Descontaminação gastrointestinal
Se o paciente for atendido até 1 hora após a ingestão, recomenda-se o uso de carvão ativado, que reduz a absorção do fármaco. Alguns estudos indicam benefícios de até 4 horas após a ingestão, especialmente em casos de doses elevadas ou uso de formulações de liberação prolongada.
O carvão é contraindicado em casos de obstrução gastrointestinal ou via aérea não protegida. Procedimentos como lavagem gástrica e irrigação intestinal total não são recomendados.
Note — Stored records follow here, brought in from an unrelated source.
(* ===== verification/WatcherHandlers.v ===== *)
(** * Watcher requests (src/handlers/watcher_handler.rs, src/utils/auth.rs)

    Groups of watched folders and presets: registration, update, deletion,
    listing and the combined synchronisation of a client's configuration.  The
    state is the storage, the notification manager, the events published on the
    bus and what was delivered to subscribers.  Readings of the clock are numbered
    in the order of a request; those of one step of a loop share a number. *)

From S2P Require Import Prelude RustString Errors Models Paths Memory MemoryProps Connections StorageApi Effects Crypto Notify NotifyProps Auth FileHandlers ServerState.

Record GetWatcherGroupRequest := mkGetWatcherGroupRequest {
  ggr_account_hash : string; ggr_device_hash : string; ggr_group_id : Z; ggr_auth_token : string
}.
Record GetWatcherGroupResponse := mkGetWatcherGroupResponse {
  ggp_success : bool; ggp_watchergroup : option sync_WatcherGroupData; ggp_return_message : string
}.
Record GetWatcherGroupsRequest := mkGetWatcherGroupsRequest {
  gsr_account_hash : string; gsr_device_hash : string; gsr_auth_token : string
}.
Record GetWatcherGroupsResponse := mkGetWatcherGroupsResponse {
  gsp_success : bool; gsp_watchergroup : list sync_WatcherGroupData; gsp_return_message : string
}.
(** [RegisterWatcherPresetRequest] and [UpdateWatcherPresetRequest]. *)
Record WatcherPresetRequest := mkWatcherPresetRequest {
  wpr_account_hash : string; wpr_device_hash : string; wpr_presets : list string; wpr_auth_token : string
}.
Record WatcherPresetResponse := mkWatcherPresetResponse {
  wpp_success : bool; wpp_return_message : string
}.
Record GetWatcherPresetRequest := mkGetWatcherPresetRequest {
  gpr_account_hash : string; gpr_device_hash : string; gpr_auth_token : string
}.
Record GetWatcherPresetResponse := mkGetWatcherPresetResponse {
  gpp_success : bool; gpp_presets : list string; gpp_return_message : string
}.
(** [RegisterWatcherGroupRequest] and [UpdateWatcherGroupRequest]. *)
Record WatcherGroupRequest := mkWatcherGroupRequest {
  wgr_account_hash : string; wgr_device_hash : string; wgr_group_id : Z; wgr_title : string;
  wgr_watcher_data : option sync_WatcherData; wgr_auth_token : string
}.
(** The responses to a registration, an update and a deletion of a group. *)
Record WatcherGroupResponse := mkWatcherGroupResponse {
  wgp_success : bool; wgp_group_id : Z; wgp_return_message : string
}.
Record DeleteWatcherGroupRequest := mkDeleteWatcherGroupRequest {
  xgr_account_hash : string; xgr_device_hash : string; xgr_group_id : Z; xgr_auth_token : string
}.
Record SyncConfigurationRequest := mkSyncConfigurationRequest {
  scr_account_hash : string; scr_device_hash : string; scr_auth_token : string;
  scr_watcher_groups : list sync_WatcherGroupData; scr_presets : list string;
  scr_incremental : bool; scr_force_update : bool; scr_client_timestamp : Z
}.
(** [sync_duration_ms] is in milliseconds. *)
Record SyncStats := mkSyncStats {
  st_groups_updated : Z; st_groups_created : Z; st_groups_deleted : Z; st_presets_updated : Z;
  st_sync_timestamp : Z; st_total_operations : Z; st_sync_duration_ms : Z
}.
Record SyncConfigurationResponse := mkSyncConfigurationResponse {
  scp_success : bool; scp_return_message : string; scp_stats : option SyncStats;
  scp_server_watcher_groups : list sync_WatcherGroupData; scp_server_presets : list string;
  scp_server_timestamp : Z; scp_conflicts_detected : bool; scp_conflict_details : list string
}.

(** The values of the two enums [UpdateType]. *)
Definition WG_Created : Z := 0.
Definition WG_Updated : Z := 1.
Definition WG_Deleted : Z := 2.

Section handlers.
Context `{HI : HashIter} {S : Type} `{ST : Storage S}.
Context (is_open : Sender → bool).
Context (debug_assertions debug_enabled error_enabled : bool).
Context (external_user_info : string → result OAuthUserInfo AuthError).
(** The regex crate, the process environment, and the order in which a
    [FuturesUnordered] completes. *)
Context (regex_new : string → option (string → bool)) (getenv : string → option string).
Context (completion : list (option sync_WatcherGroupData) → list (option sync_WatcherGroupData)).

Record WatcherState := mkWatcherState {
  ws_storage : S;
  ws_nm : NotificationManager;
  ws_events : list Event;
  ws_group_log : list (string * WatcherGroupUpdateNotification);
  ws_preset_log : list (string * WatcherPresetUpdateNotification)
}.
Implicit Types (st : WatcherState).

Abbreviation WM A := (ME WatcherState Status A).

Definition ws_with_storage (s : S) st : WatcherState :=
  mkWatcherState s (ws_nm st) (ws_events st) (ws_group_log st) (ws_preset_log st).

Definition on_ws {E A} (m : ME S E A) : ME WatcherState E A := on_part ws_storage ws_with_storage m.

Definition ws_op {A} (f : S → Res A * S) : ME WatcherState StorageError A :=
  on_ws (λ s, let '(r, s') := f s in (Returned r, s')).

Definition ws_read {A} (f : S → Res A) : ME WatcherState StorageError A := ws_op (λ s, (f s, s)).

(** ** Checks *)

(** [is_dev_or_test_mode]. *)
Definition is_dev_or_test_mode : bool :=
  (default "" (getenv "COSMIC_SYNC_DEV_MODE") == "1")
  || (default "" (getenv "COSMIC_SYNC_TEST_MODE") == "1").

Definition validate_device_if_required (account_hash device_hash : string) : WM unit :=
  if is_dev_or_test_mode then ret tt
  else
    mtry (ws_read (s_validate_device account_hash device_hash)) (λ r,
      match r with
      | Ok valid => if negb valid then throw (mkStatus Code_Unauthenticated "Invalid device or account")
                    else ret tt
      | Err _ => throw (mkStatus Code_Internal "Error validating device")
      end).

(** The account of the token; the field [valid] of the result is not read. *)
Definition verified_account (token : string) (env : ReqEnv) : WM string :=
  mtry (on_ws (verify_token debug_assertions debug_enabled error_enabled external_user_info
                 token (env_uuid env) (env_now env 0) (env_now env 1))) (λ r,
    match r with
    | Ok verified => ret (vr_account_hash verified)
    | Err _ => throw (mkStatus Code_Unauthenticated "Invalid authentication token")
    end).

(** ** Broadcasts: failures are logged and ignored *)

Definition broadcast_group (account_hash device_hash : string) (group_id update_type : Z) (now : DateTime)
    (nanoid : string) : WM unit := λ st,
  match app_broadcast_watcher_group_update is_open (ws_nm st) (ws_storage st) account_hash device_hash
          group_id update_type now nanoid with
  | Ok (log, event) =>
      (Returned (Ok tt), mkWatcherState (ws_storage st) (ws_nm st) (ws_events st ++ [event])%list
                           (ws_group_log st ++ log)%list (ws_preset_log st))
  | Err _ => (Returned (Ok tt), st)
  end.

Definition broadcast_preset (account_hash device_hash : string) (presets : list string)
    (update_type : Z) (now : DateTime) (nanoid : string) : WM unit := λ st,
  match app_broadcast_watcher_preset_update is_open (ws_nm st) account_hash device_hash presets
          update_type now nanoid with
  | Ok (log, event) =>
      (Returned (Ok tt), mkWatcherState (ws_storage st) (ws_nm st) (ws_events st ++ [event])%list
                           (ws_group_log st) (ws_preset_log st ++ log)%list)
  | Err _ => (Returned (Ok tt), st)
  end.

(** ** Reading *)

Definition handle_get_watcher_group (req : GetWatcherGroupRequest) (env : ReqEnv)
    : WM GetWatcherGroupResponse :=
  account_hash ←? verified_account (ggr_auth_token req) env;
  _ ←? validate_device_if_required account_hash (ggr_device_hash req);
  mtry (ws_read (s_get_watcher_group_by_account_and_id account_hash (ggr_group_id req))) (λ r,
    match r with
    | Ok (Some group) => ret (mkGetWatcherGroupResponse true (Some group) "")
    | Ok None => throw (mkStatus Code_NotFound ("Watcher group not found: " +:+ pretty (ggr_group_id req)))
    | Err _ => throw (mkStatus Code_Internal "Error getting watcher group")
    end).

(** The data of the groups, looked up by the client's number of each. *)
Definition groups_data (account_hash : string) (s : S) (groups : list WatcherGroup)
    : list sync_WatcherGroupData :=
  omap (λ group, match s_get_watcher_group_by_account_and_id account_hash (wg_group_id group) s with
                 | Ok (Some data) => Some data
                 | _ => None
                 end) groups.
Uso da N-acetilcisteína (NAC)
A N-acetilcisteína é o tratamento de escolha, com maior eficácia quando iniciada até 8 horas após a ingestão. Ela atua repondo a glutationa, neutralizando o metabólito tóxico NAPQI e reduzindo o estresse oxidativo hepático.
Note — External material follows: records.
Ltac conflict := do 2 eexists; split; [done|]; split;
  [apply sync_conflict_ok; (eapply progress_ok_le; [|done]; lia)|done].

(** The end of both branches that store a group. *)
Lemma sync_group_tail label ty acc dev now id gd n p st :
  progress_ok n p →
  ∃ p' st',
    (p ←? sync_watchers regex_new getenv label acc (swgd_group_id gd) now (swgd_watchers gd) p;
     _ ←? broadcast_group is_open acc dev (swgd_group_id gd) ty now id;
     ret p) st = (Returned (Ok p'), st')
  ∧ progress_ok n p' ∧ sp_stats p' = sp_stats p.
Proof.
  intros Hp. destruct (sync_watchers_returns label acc (swgd_group_id gd) now n (swgd_watchers gd) p st Hp)
    as (p' & st1 & H1 & Hok & Hs).
  destruct (broadcast_group_returns acc dev (swgd_group_id gd) ty now id st1) as (st2 & H2 & _).
  exists p', st2. unfold mthen. rewrite H1, H2. done.
Qed.
#[export] Instance memory_wf_invariant : StorageInvariant (S := StorageData) wf.
Proof.
  split; intros; try (by eapply step_wf; [constructor|]); try done.
  match goal with H : wf _, E : _ = Ok (Some _) |- _ => cbn in E; unfold get_user_watcher_group in E;
    pose proof (wf_groups _ H) as Hg; revert E end.
  repeat case_match; intros E; simplify_eq. by match goal with H : _ !! _ = Some _ |- _ => apply Hg in H as [-> ?] end.
Qed.

#[export] Instance memory_wf_login : LoginInvariant (S := StorageData) wf.
Proof. split; intros; by eapply step_wf; [constructor|]. Qed.

Lemma insert_conditions_tokens mks d : auth_tokens (insert_conditions mks d) = auth_tokens d.
Proof. by rewrite insert_conditions_frame. Qed.

Lemma create_watcher_tokens a g w t now d :
  auth_tokens (create_watcher_with_conditions a g w t now d).2 = auth_tokens d.
Proof.
  unfold create_watcher_with_conditions, add_watcher_to_group. cbn.
  repeat case_match; cbn; by rewrite !insert_conditions_tokens.
Qed.

(** No operation outside a log-in touches the tokens. *)
#[export] Instance memory_tokens_invariant (tokens : gmap string AuthToken) :
  StorageInvariant (S := StorageData) (λ d, wf d ∧ auth_tokens d = tokens).
Proof.
  split; intros; try (match goal with H : wf _ ∧ _ |- _ => destruct H as [Hwf Ht] end;
    first [by eapply inv_get_user_group|split; [by eapply step_wf; [constructor|]|]|done]).
  all: rewrite <- Ht; cbn; try (by apply create_watcher_tokens); try (by rewrite insert_conditions_tokens); try done.
  all: unfold delete_device, delete_file, delete_watcher_group, update_watcher_group; try by repeat case_match.
  unfold store_file_info. by destruct (fi_file_id _ =? 0).
Qed.
(** What the name test and the reader say about one file: the status and
    the number of events read, if the file was read. *)
Definition verdict (opp : bool) (evt_file : string)
    : outcome (string * option nat) :=
  (named <- (if opp then is_opp evt_file else is_evt evt_file) ;;
   if (named : bool) then
     match (if opp then read_opp_labview evt_file
            else read_evt_labview evt_file) with
     | Failure e => Raised e
     | FileError msg => Returned (msg, None)
     | Data n => Returned ("OK"%string, Some n)
     end
   else
     Returned (("Filename does not look like an "
                ++ (if opp then "OPP" else "EVT") ++ " file")%string, None))%py.

End Command.

(** The files of a listing whose status is not ["OK"], with the status. *)
Definition failures (checked : list (string * (string * option nat)))
    : list (string * (string * option nat)) :=
  List.filter (fun c => negb (String.eqb (fst (snd c)) "OK")) checked.

(** The files of a listing that were not read: their name was refused or
    the reader raised a [FileError]. *)
Definition unread (checked : list (string * (string * option nat)))
    : list (string * (string * option nat)) :=
  List.filter (fun c => match snd (snd c) with Some _ => false | None => true end)
              checked.

(** The number of files that were read. *)
Definition passed (verdicts : list (string * option nat)) : nat :=
  length (List.filter (fun v => match snd v with Some _ => true | None => false end)
                      verdicts).

(** The row of a file in the short and in the long listing. *)
Definition short_row (c : string * (string * option nat)) : string :=
  join tab [fst c; fst (snd c)].

Definition long_row (c : string * (string * option nat)) : string :=
  join tab [fst c; fst (snd c);
            match snd (snd c) with
            | Some n => if String.eqb (fst (snd c)) "OK" then str n else "-"%string
            | None => "-"%string
            end].

End EvtCmd.

(** ** Sample inputs *)

(** A header announcing three particles followed by the bytes of two. *)
Definition short_file : list byte :=
  le_split 4 3 ++ EVT.tofile
    [[10; 0; 1; 2; 3; 4; 5; 6; 7; 8; 9; 10];
     [10; 0; 11; 12; 13; 14; 15; 16; 17; 18; 19; 20]].

(** One complete particle followed by one stray byte. *)
Definition long_file : list byte :=
  le_split 4 1 ++ EVT.tofile [[10; 0; 1; 2; 3; 4; 5; 6; 7; 8; 9; 10]]
  ++ [Byte.xff].

(** Three particles; the first one stays below the [fsc_small] floor and
    has a [D2 - D1] far from the other two. *)
Definition skewed_file : list byte :=
  le_split 4 3 ++ EVT.tofile
    [[10; 0; 1; 2; 0; 100; 0; 6; 7; 8; 9; 10];
     [10; 0; 1; 2; 0; 0; 5; 6; 7; 8; 9; 10];
     [10; 0; 1; 2; 0; 10; 5; 6; 7; 8; 9; 10]].

(** Two well-aligned particles, written the way the instrument does. *)
Definition focused_file : list byte :=
  le_split 4 2 ++ EVT.tofile
    [[10; 0; 1; 2; 0; 0; 1000; 6; 7; 8; 9; 10];
     [10; 0; 3; 4; 5; 5; 2000; 6; 7; 8; 9; 65535]].

(** The same first particle behind two zero padding words. *)
Definition zero_padded_file : list byte :=
  le_split 4 1 ++ EVT.tofile [[0; 0; 1; 2; 0; 0; 1000; 6; 7; 8; 9; 10]].

(** No filter parameter supplied at all. *)
Definition no_options : EVT.filter_options :=
  EVT.mkOptions None None None None None.

(** The object that [EVT(path, fileobj)] builds from a readable file. *)
Definition decoded (p : string) (fh : list byte) : EVT.obj :=
  match EVT.init p (Some fh) with
  | Returned s => s
  | Raised _ => EVT.blank p
  end.

(** The rows held by [focused_file]. *)
Definition focused_rows : list EVT.particle :=
  [EVT.mkParticle 1 2 0 0 1000 6 7 8 9 10;
   EVT.mkParticle 3 4 5 5 2000 6 7 8 9 65535].

(** The rows held by [skewed_file]. *)
Definition skewed_rows : list EVT.particle :=
  [EVT.mkParticle 1 2 0 100 0 6 7 8 9 10;
   EVT.mkParticle 1 2 0 0 5 6 7 8 9 10;
   EVT.mkParticle 1 2 0 10 5 6 7 8 9 10].

(** The filter parameters of an instance are all still [None]. *)
Definition params_unset (s : EVT.obj) : Prop :=
  EVT.notch1 s = None /\ EVT.notch2 s = None /\ EVT.offset s = None /\
  EVT.origin s = None /\ EVT.width s = None.

(** [D2 - D1], row by row. *)
Definition detector_gap (rows : list EVT.particle) : list Z :=
  map (fun p => EVT.D2 p - EVT.D1 p) rows.

(** The candidate rows of the specification: those with [fsc_small > 1]. *)
Definition candidates (rows : list EVT.particle) : list EVT.particle :=
  List.filter (fun p => 1 <? EVT.fsc_small p) rows.

(** One retained row as the specification lays it out: the padding words
    10 and 0, then the ten channel values, each an unsigned 16-bit
    little-endian integer. *)
Definition row_bytes (q : EVT.particle) : list byte :=
  le_split 2 10 ++ le_split 2 0 ++ flat_map (le_split 2) (EVT.cols q).

(** A retained subset as the specification lays it out: the count on four
    bytes, then the rows. *)
Definition opp_bytes (retained : list EVT.particle) : list byte :=
  le_split 4 (Z.of_nat (length retained)) ++ flat_map row_bytes retained.

(** A store that fails four times and then delivers [focused_file]; a
    random source stuck at one half. *)
Definition flaky_get (key_str : string) (k : nat) : outcome (list byte) :=
  if (k <? 5)%nat then Raised (OtherError "timeout") else Returned focused_file.

Definition half (k : nat) : Q := 1 # 2.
- A decisão de iniciar NAC é baseada no nomograma de Rumack-Matthew Revisado, considerando o nível sérico de paracetamol.
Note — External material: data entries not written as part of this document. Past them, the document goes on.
(** * McCabe complexity analyzer: extractor and scorer

    A shallow embedding of [extract_methods] and
    [calculate_mccabe_complexity] of [mccabe_analyzer.py], together with
    the part of Python's [re] and [str] that those two functions use.

    Text is a list of characters; a character is a code point below 256,
    so the classes [\s] and [\w] are the Unicode ones restricted to that
    range. *)

From Stdlib Require Import String Ascii List ZArith Lia Bool Arith.
From Stdlib Require Import Sorted Permutation.
Import ListNotations.
Open Scope list_scope.

Set Implicit Arguments.

(** ** Text *)

Definition str := list ascii.

Definition L (s : string) : str := list_ascii_of_string s.

Definition newline : ascii := ascii_of_nat 10.
Definition dquote : ascii := ascii_of_nat 34.
Definition squote : ascii := ascii_of_nat 39.
Definition backslash : ascii := ascii_of_nat 92.

Definition eqc (a b : ascii) : bool := Ascii.eqb a b.

Definition code (c : ascii) : N := N_of_ascii c.

Definition between (lo hi : N) (c : ascii) : bool :=
  (N.leb lo (code c) && N.leb (code c) hi)%bool.

(** [str.isspace] on one character, which is also the class [\s]:
    tab .. carriage return, the four separators 28 .. 31, space,
    next-line (133) and no-break space (160). *)
Definition is_space (c : ascii) : bool :=
  between 9 13 c || between 28 32 c || N.eqb (code c) 133 || N.eqb (code c) 160.

(** The class [\w]: alphanumeric characters and the underscore. *)
Definition is_word (c : ascii) : bool :=
  between 48 57 c || between 65 90 c || between 97 122 c || N.eqb (code c) 95
  || N.eqb (code c) 170 || between 178 179 c || N.eqb (code c) 181
  || between 185 186 c || between 188 190 c
  || between 192 214 c || between 216 246 c || between 248 255 c.

Module Str.

Fixpoint eqb (a b : str) : bool :=
  match a, b with
  | [], [] => true
  | x :: a', y :: b' => eqc x y && eqb a' b'
  | _, _ => false
  end.

(** [s.startswith(p)] *)
Fixpoint startswith (p s : str) : bool :=
  match p, s with
  | [], _ => true
  | x :: p', y :: s' => eqc x y && startswith p' s'
  | _ :: _, [] => false
  end.

(** [p in s] for strings *)
Fixpoint contains (p s : str) : bool :=
  startswith p s ||
  match s with
  | [] => false
  | _ :: s' => contains p s'
  end.

(** [s.split('\n')], which always yields at least one piece. *)
Fixpoint split_lines (s : str) : list str :=
  match s with
  | [] => [[]]
  | c :: s' =>
      if eqc c newline then [] :: split_lines s'
      else match split_lines s' with
           | l :: ls => (c :: l) :: ls
           | [] => [[c]]
           end
  end.

(** ['\n'.join(ls)] *)
Fixpoint join_lines (ls : list str) : str :=
  match ls with
  | [] => []
  | [l] => l
  | l :: ls' => l ++ newline :: join_lines ls'
  end.

Fixpoint lstrip (s : str) : str :=
  match s with
  | c :: s' => if is_space c then lstrip s' else s
  | [] => []
  end.

(** [s.strip()] *)
Definition strip (s : str) : str := rev (lstrip (rev (lstrip s))).

(** [x in xs] for a list of strings *)
Fixpoint mem (x : str) (xs : list str) : bool :=
  match xs with
  | [] => false
  | y :: xs' => eqb x y || mem x xs'
  end.

End Str.
(** * Habits: streaks and achievements over the SQLite store (db.js)

    A shallow embedding of the data-access module of the habit tracker:
    the three tables it reads and writes, the day view, the completion
    toggle, the streak calculator and the achievement engine (award pass
    [checkAchievements], invalidation pass [removeInvalidAchievements]).

    Dates are the strings the program stores ([YYYY-MM-DD]); they are
    compared as SQLite and JavaScript compare text, byte by byte.

    The rest of the module follows: the habit and to-do functions, the
    display of the achievements and the export data; with them the CSV
    route of server.js and the migration of migrate.js. *)

From Stdlib Require Import ZArith List String Ascii Bool Lia.
From Stdlib Require Import DecimalString DecimalPos DecimalZ Finite.
From Stdlib Require Import Permutation Sorted.
Import ListNotations.

Open Scope string_scope.
Open Scope list_scope.
Open Scope Z_scope.

Set Implicit Arguments.

(* ================================================================= *)
(** ** Text comparison *)

(** [BINARY] collation in SQLite and [<], [<=], [===] on JS strings. *)
Infix "=s?" := String.eqb (at level 70, no associativity).
Infix "<=s?" := String.leb (at level 70, no associativity).
Infix "<s?" := String.ltb (at level 70, no associativity).

(** JS [+] on strings. *)
Infix "+++" := String.append (at level 60, right associativity).

(* ================================================================= *)
(** ** SQL three-valued logic

    A [WHERE] clause keeps a row only when its condition is true; a
    comparison with [NULL] is [NULL], and [NOT NULL] is [NULL]. *)

Definition sql_bool := option bool.

Definition sql_and (a b : sql_bool) : sql_bool :=
  match a, b with
  | Some false, _ => Some false
  | _, Some false => Some false
  | Some true, Some true => Some true
  | _, _ => None
  end.

Definition sql_not (a : sql_bool) : sql_bool := option_map negb a.
(** * switch-predb: the release processing pipeline of [main.py]

    A shallow embedding of the pure transformations of [main.py]
    ([mask_title_id], the title-id regular expression, [humansize],
    [make_twitter_post]) and of its stateful pipeline
    ([find_new_releases], [get_details], [parse_nfo], [get_info],
    [upload_nfo], [post_to_twitter], [handle_releases], [main_loop]),
    followed by the properties the specification states about them. *)

From Stdlib Require Import ZArith QArith Ascii String List Lia Bool.
From stdpp Require Import base gmap strings.
Import ListNotations.

Local Open Scope Z_scope.

(** ** Python strings

    A Python [str] is a [string]; the algorithms below work on its
    characters ([list ascii]).  A character above 127 stands for the image
    of that byte under the cp437 codec, which is never an ASCII letter or
    digit. *)

Definition chars (s : string) : list ascii := list_ascii_of_string s.
Definition str (l : list ascii) : string := string_of_list_ascii l.

Definition code (c : ascii) : Z := Z.of_N (N_of_ascii c).
Definition chr (n : Z) : ascii := ascii_of_N (Z.to_N n).

Definition between (lo hi : Z) (c : ascii) : bool :=
  (lo <=? code c) && (code c <=? hi).

(** [str.upper] on one character (ASCII letters only). *)
Definition upper_char (c : ascii) : ascii :=
  if between 97 122 c then chr (code c - 32) else c.

Definition upper (l : list ascii) : list ascii := map upper_char l.

(** ** Integers in positional notation *)

(** Value of a hexadecimal digit, in either case. *)
Definition hex_val (c : ascii) : option Z :=
  if between 48 57 c then Some (code c - 48)
  else if between 65 70 c then Some (code c - 55)
  else if between 97 102 c then Some (code c - 87)
  else None.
- Em ingestões maiores que 150 mg/kg ou 7,5 g quando não há resultados laboratoriais em até 8 horas, o tratamento deve ser iniciado empiricamente;
- Também é indicado o uso de NAC em pacientes com dano hepático evidente, níveis de paracetamol ≥20 mcg/mL, ou ingestão repetida e supraterapêutica;
- O benefício pode ser observado até 24 horas após a ingestão.
Formas de administração da N-acetilcisteína
A NAC pode ser administrada por via oral ou intravenosa (IV), ambas eficazes.
- Via oral: dose inicial de 140 mg/kg, seguida de 70 mg/kg a cada 4 horas por 18 doses (total de 72 horas).
- Via intravenosa (protocolo de 21 horas):
- 150 mg/kg em 60 minutos (dose de ataque);
- 50 mg/kg nas 4 horas seguintes;
- 100 mg/kg nas 16 horas seguintes.
- Há também um protocolo simplificado de 20 horas, que reduz o risco de reações adversas e mantém a eficácia.
Reações não alérgicas, semelhantes à anafilaxia, podem ocorrer com a forma IV, especialmente nas primeiras 5 horas.
Casos graves e medidas complementares
Pacientes que ingeriram doses superiores a 30 g ou apresentam níveis séricos acima de 900 mcg/mL são considerados de alto risco e podem necessitar de intubação, suporte hemodinâmico e bicarbonato para acidose metabólica. Nesses casos, o carvão ativado e a NAC devem ser iniciados imediatamente, e pode ser indicada hemodiálise, principalmente quando há falência renal, acidose grave ou superdosagem extrema.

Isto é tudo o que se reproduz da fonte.